(Stored data entries)
━━━━
(** C4 (amended). Every tree built by a sequence of [Add] calls is ordered
    as the rule [i = (n->k_ <= k)] orders it: at every node the keys of the
    left subtree are smaller than the node's key and the keys of the right
    subtree are equal to it or larger.  A further [Add] of a key that the
    root holds goes into the right subtree and leaves the left one alone. *)
Theorem Add_all_bst (fuel : nat) (kvs : list (Z * Z)) (h : heap) :
  (length kvs < fuel)%nat ->
  exists p h' t,
    Add_all fuel None kvs h = Ok p h' /\
    tree_at h' p t /\
    entries t ≡ₚ kvs /\
    bst t /\
    forall l a x w r v,
      t = T l a x w r ->
      exists h'',
        SplayTree.Node.Add fuel p x v h' = Ok p h'' /\
        tree_at h'' p (T l a x w (ins r (fresh (dom h')) x v)).
Proof.
  intros Hfuel.
  destruct (Add_all_spec kvs fuel h E I (NoDup_nil_2) I ltac:(simpl; lia))
    as (h' & t & Hrun & Hrep & Hnd & Hbst & Hent & Hlen).
  exists (root t), h', t. split_and!; try done.
  intros l a x w r v ->. pose proof (height_le_size (T l a x w r)) as Hht.
  rewrite Hlen in Hht. change (length (addrs E)) with O in Hht.
  destruct (Add_spec (T l a x w r) fuel h' x v Hrep Hnd ltac:(lia))
    as (h'' & Hadd & Hrep'' & _).
  pose proof (ins_NoDup h' _ x v Hrep Hnd) as Hnd''.
  cbn [ins] in *. rewrite Z.leb_refl in *.
  exists h''. by split_and!.
Qed.

(** ** Interleaved calls on a handle *)

Lemma bst_tree_step a o t : bst t -> bst (tree_step a o t).
Proof.
  intros Hb. destruct o as [k v|k|k]; simpl.
  - by apply bst_ins.
  - destruct (splay t k) eqn:Hs; [by eapply bst_splay|done].
  - destruct (splay t k) eqn:Hs; [|done].
    apply bst_delete_root. by eapply bst_splay.
Qed.

Lemma size_tree_step a o t :
  (length (addrs (tree_step a o t)) <= S (length (addrs t)))%nat.
Proof.
  destruct o as [k v|k|k]; simpl.
  - by rewrite addrs_ins.
  - destruct (splay t k) eqn:Hs; simpl; [|lia].
    rewrite (splay_addrs _ _ _ Hs). lia.
  - destruct (splay t k) as [t1|] eqn:Hs; [|lia].
    destruct (splay_root _ _ _ Hs) as (l & b & v & r & ->).
    rewrite delete_root_addrs, <- (splay_addrs _ _ _ Hs). simpl.
    rewrite !length_app. simpl. lia.
Qed.

(** One call on a handle that owns a tree ends and leaves the handle
    owning the tree that [tree_step] describes; the counter moves with the
    number of nodes, modulo the width of [size_t]. *)
Lemma step_spec (INVALID_V : Z) (fuel : nat) (h : heap) (s : SplayTree.t) t o :
  tree_at h (SplayTree.tree_ s) t -> (length (addrs t) < fuel)%nat ->
  exists s' h',
    step INVALID_V fuel s o h = Ok s' h' /\
    tree_at h' (SplayTree.tree_ s') (tree_step (fresh (dom h)) o t) /\
    SplayTree.length_ s' =
      match o with
      | OpAdd _ _ => (SplayTree.length_ s + 1) mod SplayTree.size_t_modulus
      | OpFind _ => SplayTree.length_ s
      | OpRemove k =>
          match splay t k with
          | Some _ => (SplayTree.length_ s - 1) mod SplayTree.size_t_modulus
          | None => SplayTree.length_ s
          end
      end.
Proof.
  intros Hat Hfuel. pose proof (height_le_size t) as Hht.
  destruct o as [k v|k|k]; cbn [step tree_step].
  - destruct Hat as (Hroot & Hrep & Hnd).
    destruct (Add_spec t fuel h k v Hrep Hnd ltac:(lia)) as (h1 & Hrun & Hrep1 & _).
    rewrite Hroot in Hrun. unfold SplayTree.add.
    erewrite bind_ok by exact Hrun. eexists _, h1. split; [done|].
    split; [|done]. split_and!; [done|done|]. by apply ins_NoDup.
  - pose proof (find_run INVALID_V fuel h s t k Hat ltac:(lia)) as Hf.
    destruct (splay t k) as [t1|] eqn:Hs.
    + destruct Hf as (l & b & v & r & h1 & -> & _ & Hat1 & _ & Hfind).
      erewrite bind_ok by exact Hfind. by eexists _, h1.
    + destruct Hf as [_ Hfind]. erewrite bind_ok by exact Hfind. by eexists _, h.
  - pose proof (remove_run INVALID_V fuel h s t k Hat ltac:(lia)) as Hr.
    destruct (splay t k) as [t1|] eqn:Hs.
    + destruct Hr as (l & b & v & r & h1 & -> & Hrun & Hat1 & _).
      erewrite bind_ok by exact Hrun. by eexists _, h1.
    + erewrite bind_ok by exact Hr. by eexists _, h.
Qed.

(** A sequence of calls on a handle that owns an ordered tree ends and
    leaves the handle owning an ordered tree; a property of trees that
    every call of the sequence keeps holds at the end. *)
Lemma run_spec (INVALID_V : Z) (P : tree -> Prop) ops :
  forall (fuel : nat) (h : heap) (s : SplayTree.t) t,
  tree_at h (SplayTree.tree_ s) t -> bst t ->
  (length (addrs t) + length ops <= fuel)%nat ->
  P t ->
  (forall a o t, o ∈ ops -> bst t -> P t -> P (tree_step a o t)) ->
  exists s' h' t',
    run INVALID_V fuel s ops h = Ok s' h' /\
    tree_at h' (SplayTree.tree_ s') t' /\ bst t' /\ P t' /\
    (length (addrs t') <= length (addrs t) + length ops)%nat.
Proof.
  induction ops as [|o ops IH]; intros fuel h s t Hat Hbst Hfuel HP Hkeep.
  - exists s, h, t. split_and!; try done. lia.
  - simpl in Hfuel.
    destruct (step_spec INVALID_V fuel h s t o Hat ltac:(lia)) as (s1 & h1 & Hstep & Hat1 & _).
    pose proof (size_tree_step (fresh (dom h)) o t) as Hsize.
    destruct (IH fuel h1 s1 _ Hat1 (bst_tree_step _ o t Hbst) ltac:(lia))
      as (s2 & h2 & t2 & Hrun & Hat2 & Hbst2 & HP2 & Hsize2).
    + apply Hkeep; [left|done|done].
    + intros a o' t' Ho'. apply Hkeep. by right.
    + exists s2, h2, t2. cbn [run]. erewrite bind_ok by exact Hstep.
      split_and!; try done. simpl. lia.
Qed.

(** The number of nodes after a call. *)
Lemma count_tree_step a o t :
  Z.of_nat (length (addrs (tree_step a o t))) =
    match o with
    | OpAdd _ _ => Z.of_nat (length (addrs t)) + 1
    | OpFind _ => Z.of_nat (length (addrs t))
    | OpRemove k =>
        match splay t k with
        | Some _ => Z.of_nat (length (addrs t)) - 1
        | None => Z.of_nat (length (addrs t))
        end
    end.
Proof.
  destruct o as [k v|k|k]; simpl.
  - rewrite addrs_ins. simpl. lia.
  - destruct (splay t k) eqn:Hs; simpl; [|done].
    by rewrite (splay_addrs _ _ _ Hs).
  - destruct (splay t k) as [t1|] eqn:Hs; [|done].
    destruct (splay_root _ _ _ Hs) as (l & b & v & r & ->).
    rewrite delete_root_addrs, <- (splay_addrs _ _ _ Hs). simpl.
    rewrite !length_app. simpl. lia.
Qed.

(** The handle's invariant: calls keep the tree ordered and the counter
    equal to the number of nodes, as long as that number fits [size_t]. *)
Lemma run_handle_at (INVALID_V : Z) ops :
  forall (fuel : nat) (h : heap) (s : SplayTree.t) t,
  handle_at h s t -> bst t ->
  (length (addrs t) + length ops <= fuel)%nat ->
  Z.of_nat (length (addrs t) + length ops) < SplayTree.size_t_modulus ->
  exists s' h' t',
    run INVALID_V fuel s ops h = Ok s' h' /\
    handle_at h' s' t' /\ bst t'.
Proof.
  induction ops as [|o ops IH]; intros fuel h s t Hh Hbst Hfuel Hmax.
  - by exists s, h, t.
  - simpl in Hfuel, Hmax. destruct Hh as (Hat & Hlen & _).
    destruct (step_spec INVALID_V fuel h s t o Hat ltac:(lia))
      as (s1 & h1 & Hstep & Hat1 & Hlen1).
    pose proof (count_tree_step (fresh (dom h)) o t) as Hcount.
    pose proof (size_tree_step (fresh (dom h)) o t) as Hsize.
    assert (Hh1 : handle_at h1 s1 (tree_step (fresh (dom h)) o t)).
    { unfold handle_at, SplayTree.size_t_modulus in *.
      split; [done|]. rewrite Hlen1, Hcount, Hlen.
      destruct o as [k v|k|k].
      - rewrite Z.mod_small by lia. lia.
      - lia.
      - destruct (splay t k) as [t1|] eqn:Hs; [|lia].
        destruct (splay_root _ _ _ Hs) as (l & b & v & r & ->).
        apply splay_addrs in Hs. rewrite <- Hs in *. simpl in *.
        rewrite length_app in *. simpl in *.
        rewrite Z.mod_small by lia. lia. }
    destruct (IH fuel h1 s1 _ Hh1 (bst_tree_step _ o t Hbst) ltac:(lia) ltac:(lia))
      as (s2 & h2 & t2 & Hrun & Hh2 & Hbst2).
    exists s2, h2, t2. cbn [run]. erewrite bind_ok by exact Hstep. done.
Qed.

(** Every handle reached from the constructor by calls owns an ordered
    tree and counts its nodes. *)
Lemma run_init_handle_at (INVALID_V : Z) (fuel : nat) (h : heap) ops :
  (length ops <= fuel)%nat -> Z.of_nat (length ops) < SplayTree.size_t_modulus ->
  exists s' h' t',
    run INVALID_V fuel SplayTree.init ops h = Ok s' h' /\
    handle_at h' s' t' /\ bst t' /\ Sorted Z.le (keys t').
Proof.
  intros Hfuel Hmax.
  destruct (run_handle_at INVALID_V ops fuel h SplayTree.init E)
    as (s' & h' & t' & Hrun & Hh & Hbst); [|done|done|done|].
  - split; [|done]. split; [done|]. split; [done|apply NoDup_nil_2].
  - exists s', h', t'. split_and!; try done. by apply bst_sorted.
Qed.

Lemma run_app (INVALID_V : Z) (fuel : nat) ops1 ops2 (s : SplayTree.t) (h : heap) :
  run INVALID_V fuel s (ops1 ++ ops2) h =
    bind (run INVALID_V fuel s ops1) (fun s' => run INVALID_V fuel s' ops2) h.
Proof.
  revert s h. induction ops1 as [|o ops1 IH]; intros s h; [done|].
  cbn [run app]. rewrite bind_bind. unfold bind at 1 2.
  destruct (step INVALID_V fuel s o h); [apply IH|done..].
Qed.

(** Calls other than [remove(k)] keep the first entry with key [k]. *)
Lemma first_value_tree_step a o t k v :
  o <> OpRemove k -> bst t ->
  first_value k (entries t) = Some v ->
  first_value k (entries (tree_step a o t)) = Some v.
Proof.
  intros Ho Hbst Hfv. destruct o as [k' v'|k'|k']; simpl.
  - rewrite first_value_ins by done. by rewrite Hfv.
  - destruct (splay t k') eqn:Hs; [|done]. simpl.
    by rewrite (splay_entries _ _ _ Hs).
  - destruct (splay t k') as [t1|] eqn:Hs; [|done].
    destruct (splay_root _ _ _ Hs) as (l & b & w & r & ->).
    rewrite delete_root_entries.
    rewrite (first_value_drop k k' w); [|congruence].
    by rewrite <- (splay_entries _ _ _ Hs) in Hfv.
Qed.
━━━━
What you need to do: Repeat exactly the lines above from the one with "apply bst_delete_root. by" up to and including the one with "erewrite bind_ok by exact Hrun. by". No other line belongs in the reply.

Problem solution:
    apply bst_delete_root. by eapply bst_splay.
Qed.

Lemma size_tree_step a o t :
  (length (addrs (tree_step a o t)) <= S (length (addrs t)))%nat.
Proof.
  destruct o as [k v|k|k]; simpl.
  - by rewrite addrs_ins.
  - destruct (splay t k) eqn:Hs; simpl; [|lia].
    rewrite (splay_addrs _ _ _ Hs). lia.
  - destruct (splay t k) as [t1|] eqn:Hs; [|lia].
    destruct (splay_root _ _ _ Hs) as (l & b & v & r & ->).
    rewrite delete_root_addrs, <- (splay_addrs _ _ _ Hs). simpl.
    rewrite !length_app. simpl. lia.
Qed.

(** One call on a handle that owns a tree ends and leaves the handle
    owning the tree that [tree_step] describes; the counter moves with the
    number of nodes, modulo the width of [size_t]. *)
Lemma step_spec (INVALID_V : Z) (fuel : nat) (h : heap) (s : SplayTree.t) t o :
  tree_at h (SplayTree.tree_ s) t -> (length (addrs t) < fuel)%nat ->
  exists s' h',
    step INVALID_V fuel s o h = Ok s' h' /\
    tree_at h' (SplayTree.tree_ s') (tree_step (fresh (dom h)) o t) /\
    SplayTree.length_ s' =
      match o with
      | OpAdd _ _ => (SplayTree.length_ s + 1) mod SplayTree.size_t_modulus
      | OpFind _ => SplayTree.length_ s
      | OpRemove k =>
          match splay t k with
          | Some _ => (SplayTree.length_ s - 1) mod SplayTree.size_t_modulus
          | None => SplayTree.length_ s
          end
      end.
Proof.
  intros Hat Hfuel. pose proof (height_le_size t) as Hht.
  destruct o as [k v|k|k]; cbn [step tree_step].
  - destruct Hat as (Hroot & Hrep & Hnd).
    destruct (Add_spec t fuel h k v Hrep Hnd ltac:(lia)) as (h1 & Hrun & Hrep1 & _).
    rewrite Hroot in Hrun. unfold SplayTree.add.
    erewrite bind_ok by exact Hrun. eexists _, h1. split; [done|].
    split; [|done]. split_and!; [done|done|]. by apply ins_NoDup.
  - pose proof (find_run INVALID_V fuel h s t k Hat ltac:(lia)) as Hf.
    destruct (splay t k) as [t1|] eqn:Hs.
    + destruct Hf as (l & b & v & r & h1 & -> & _ & Hat1 & _ & Hfind).
      erewrite bind_ok by exact Hfind. by eexists _, h1.
    + destruct Hf as [_ Hfind]. erewrite bind_ok by exact Hfind. by eexists _, h.
  - pose proof (remove_run INVALID_V fuel h s t k Hat ltac:(lia)) as Hr.
    destruct (splay t k) as [t1|] eqn:Hs.
    + destruct Hr as (l & b & v & r & h1 & -> & Hrun & Hat1 & _).
      erewrite bind_ok by exact Hrun. by eexists _, h1.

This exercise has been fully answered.